On the inside-front cover was the name of its original owner, who had a surname familiar to anyone who has wandered the graveyard out front. Near the beginning was a history of Philadelphia Yearly Meeting which abruptly ended in the early 1800s, just before the Great Schism. It’s as if history ended there. Only the publication address let on to those in the know that this was the Orthodox Yearly Meeting.
As I started reading passages I was struck by how well written it is. I don’t know why that should be surprising as Philadelphia Orthodox had Friends like Rufus Jones, Thomas Kelly, and Howard Brinton. I guess I wasn’t expecting the official publication to be free of stilted nineteenth century prose.
Here’s a passage from the beginning of its “Worship and Ministry” section that spoke to me:
Our conception of worship is based on a deep-seated faith that God is Spirit, as Christ taught at Jacob’s well, and that man, as spirit, can respond to Him and enter into direct communion and fellowship with Him. This faith in the nearness of God as Spirit sprang out of a fresh and wonderful experience of God in the lives of George Fox and the early Friends. They felt that they found Him as they walked in the fields or as they sat in the quiet of their meetings and they arrived at an unwavering certainty of the real presence of God in the lives of men, which gave them unusual inner strength and spiritual power.
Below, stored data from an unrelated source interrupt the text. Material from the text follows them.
(** * KonomiTV server settings: [server/app/config.py]

    A shallow embedding of the settings module of the KonomiTV server:
    the validators of the settings schema (port, EDCB and Mirakurun URLs,
    encoder), [ServerSettings.unverified], [LoadConfig], [SaveConfig],
    [Config] and [GetServerPort], with the fragment of Python's [re] module
    that [SaveConfig] and the encoder validator rely on.

    Python text is a sequence of Unicode code points; it is modelled as
    [list N].  Dictionaries are [gmap]s.  Exceptions are values of [exn]
    carried by [result]; the module-level state ([_CONFIG]), the settings
    file and the log live in a [world] threaded through the functions. *)

From Stdlib Require Import ZArith NArith List Ascii String Lia Bool.
From Stdlib Require Import DecimalString.
From stdpp Require Import base option gmap list.
Import ListNotations.

Local Open Scope N_scope.

(* ===================================================================== *)
(** * Text *)
(* ===================================================================== *)

(** A character is a code point, a Python [str] a list of them. *)
Abbreviation char := N (only parsing).
Abbreviation pystr := (list N) (only parsing).

Module Text.

Definition bytes_of (s : string) : list N :=
  map (fun b => N_of_ascii (ascii_of_byte b)) (list_byte_of_string s).

(** Source literals are written as UTF-8 string literals and decoded. *)
Fixpoint utf8_decode (bs : list N) : pystr :=
  match bs with
  | [] => []
  | b0 :: t =>
    if b0 <? 128 then b0 :: utf8_decode t
    else if b0 <? 224 then
      match t with
      | b1 :: t' => ((b0 mod 32) * 64 + b1 mod 64) :: utf8_decode t'
      | _ => []
      end
    else if b0 <? 240 then
      match t with
      | b1 :: b2 :: t' =>
          ((b0 mod 16) * 4096 + (b1 mod 64) * 64 + b2 mod 64) :: utf8_decode t'
      | _ => []
      end
    else
      match t with
      | b1 :: b2 :: b3 :: t' =>
          ((b0 mod 8) * 262144 + (b1 mod 64) * 4096 + (b2 mod 64) * 64 + b3 mod 64)
            :: utf8_decode t'
      | _ => []
      end
  end.

Definition u (s : string) : pystr := utf8_decode (bytes_of s).

Definition LF : char := 10.
Definition CR : char := 13.
Definition space : char := 32.
Definition dquote : char := 34.
Definition hash : char := 35.
Definition squote : char := 39.
Definition comma : char := 44.
Definition dot : char := 46.
Definition backslash : char := 92.

Definition str_eqb (a b : pystr) : bool := bool_decide (a = b).

(** [c in s] for a one-character [c]. *)
Definition contains_char (c : char) (s : pystr) : bool := existsb (N.eqb c) s.

Fixpoint starts_with (p s : pystr) : bool :=
  match p, s with
  | [], _ => true
  | a :: p', b :: s' => (a =? b) && starts_with p' s'
  | _ :: _, [] => false
  end.

(** [s.endswith(p)] *)
Definition ends_with (p s : pystr) : bool := starts_with (rev p) (rev s).

(** [s[:-n]] *)
Definition drop_last (n : nat) (s : pystr) : pystr := firstn (length s - n) s.

(** [s.replace(old, new)]: every non-overlapping occurrence, left to right.
    [skip] counts the characters of an occurrence still to be passed over. *)
Fixpoint replace_from (old new : pystr) (skip : nat) (s : pystr) : pystr :=
  match s with
  | [] => []
  | c :: t =>
    match skip with
    | S k => replace_from old new k t
    | O =>
      if starts_with old s
      then new ++ replace_from old new (length old - 1) t
      else c :: replace_from old new 0 t
    end
  end.

Definition str_replace (old new s : pystr) : pystr :=
  match old with
  | [] => new ++ flat_map (fun c => c :: new) s
  | _ :: _ => replace_from old new 0 s
  end.

(** [s.rstrip('/')]: every trailing occurrence of one character goes. *)
Fixpoint lstrip_char (c : char) (s : pystr) : pystr :=
  match s with
  | [] => []
  | x :: t => if x =? c then lstrip_char c t else s
  end.

Definition rstrip_char (c : char) (s : pystr) : pystr :=
  rev (lstrip_char c (rev s)).

(** [s.split(sep)] for a one-character separator. *)
Fixpoint split_char (sep : char) (s : pystr) : list pystr :=
  match s with
  | [] => [[]]
  | c :: t =>
    if c =? sep then [] :: split_char sep t
    else match split_char sep t with
         | [] => [[c]]
         | h :: r => (c :: h) :: r
         end
  end.

(** [sep.join(parts)] *)
Fixpoint join (sep : pystr) (parts : list pystr) : pystr :=
  match parts with
  | [] => []
  | [p] => p
  | p :: rest => p ++ sep ++ join sep rest
  end.

(** [str(n)] for an [int]. *)
Definition str_int (n : Z) : pystr :=
  bytes_of (NilZero.string_of_int (Z.to_int n)).

(** [file.readlines()] on a file opened in text mode with the default
    [newline=None]: universal newlines, every line keeps its terminator,
    which is always a single LF.  [cur] is the line being read, reversed. *)
Fixpoint readlines_from (cur : pystr) (s : pystr) : list pystr :=
  match s with
  | [] => match cur with [] => [] | _ :: _ => [rev cur] end
  | c :: t =>
    if c =? LF then rev (LF :: cur) :: readlines_from [] t
    else if c =? CR then
      match t with
      | c' :: t' =>
        if c' =? LF then rev (LF :: cur) :: readlines_from [] t'
        else rev (LF :: cur) :: readlines_from [] t
      | [] => [rev (LF :: cur)]
      end
    else readlines_from (c :: cur) t
  end.

Definition readlines (s : pystr) : list pystr := readlines_from [] s.

End Text.
Import Text.
Arguments u : simpl never.

(* ===================================================================== *)
(** * The fragment of Python's [re] used by [SaveConfig] *)
(* ===================================================================== *)

Module Re.

(** Patterns.  Repetition is over single-character classes, which is all
    the four patterns of [SaveConfig] need ([.*?], [.*], [\s*], [[0-9\.]+]). *)
Inductive regex : Type :=
| Eps
| Chr (c : char)                          (* a literal character *)
| Cls (p : char -> bool)                  (* a character class *)
| Bol                                     (* ^ (no MULTILINE flag) *)
| Eol                                     (* $ (no MULTILINE flag) *)
| Cat (r1 r2 : regex)
| Alt (r1 r2 : regex)                     (* r1|r2, r1 tried first *)
| Star (p : char -> bool)                 (* p*, greedy *)
| StarLazy (p : char -> bool)             (* p*?, non-greedy *)
| Opt (r : regex)                         (* r?, greedy *)
| Grp (name : option pystr) (r : regex).  (* (?P<name>r) or (r) *)

Fixpoint lit (s : pystr) : regex :=
  match s with
  | [] => Eps
  | c :: t => Cat (Chr c) (lit t)
  end.

Fixpoint rep (n : nat) (r : regex) : regex :=
  match n with
  | O => Eps
  | S n' => Cat r (rep n' r)
  end.

Definition re_seq (rs : list regex) : regex := fold_right Cat Eps rs.

Fixpoint alts (r : regex) (rs : list regex) : regex :=
  match rs with
  | [] => r
  | r' :: rs' => Alt r (alts r' rs')
  end.

(** [.] without DOTALL: anything but a line feed. *)
Definition any_char (c : char) : bool := negb (c =? LF).

(** [[0-9\.]] *)
Definition digit_or_dot (c : char) : bool :=
  ((48 <=? c) && (c <=? 57)) || (c =? dot).

(** [\s] in a [str] pattern: the characters for which [str.isspace()] holds. *)
Definition isspace (c : char) : bool :=
  ((9 <=? c) && (c <=? 13)) || ((28 <=? c) && (c <=? 32))
  || (c =? 133) || (c =? 160) || (c =? 5760)
  || ((8192 <=? c) && (c <=? 8202))
  || (c =? 8232) || (c =? 8233) || (c =? 8239) || (c =? 8287) || (c =? 12288).

(** The state of a match in progress: the offset reached, the text still
    ahead, and the groups closed so far (latest first). *)
Record mstate : Type := MState {
  m_pos : nat;
  m_rest : pystr;
  m_groups : list (pystr * pystr)
}.

Definition advance (st : mstate) (t : pystr) : mstate :=
  MState (S (m_pos st)) t (m_groups st).

(** Backtracking over a repetition of a class; [k] is what follows it. *)
Fixpoint star_greedy {A} (p : char -> bool) (k : mstate -> option A)
    (pos : nat) (g : list (pystr * pystr)) (s : pystr) : option A :=
  match s with
  | c :: t =>
    if p c then
      match star_greedy p k (S pos) g t with
      | Some x => Some x
      | None => k (MState pos s g)
      end
    else k (MState pos s g)
  | [] => k (MState pos [] g)
  end.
I appreciate that it clearly maps out how God and Humana interact, tying it without much artifice to a particular passage in the gospels. And then it gets real with the image of seekers walking the fields looking to commune with God: such a human depiction. I’ll be checking out whether I have a copy of this F&P in my home library. It seems we’ll worth a read.
A random Google search while waiting for my family to pick me up from Cropwell turned up this 1922 editorial in The Friend. This apparently is the discussion leading up to the new F&P that surprised me!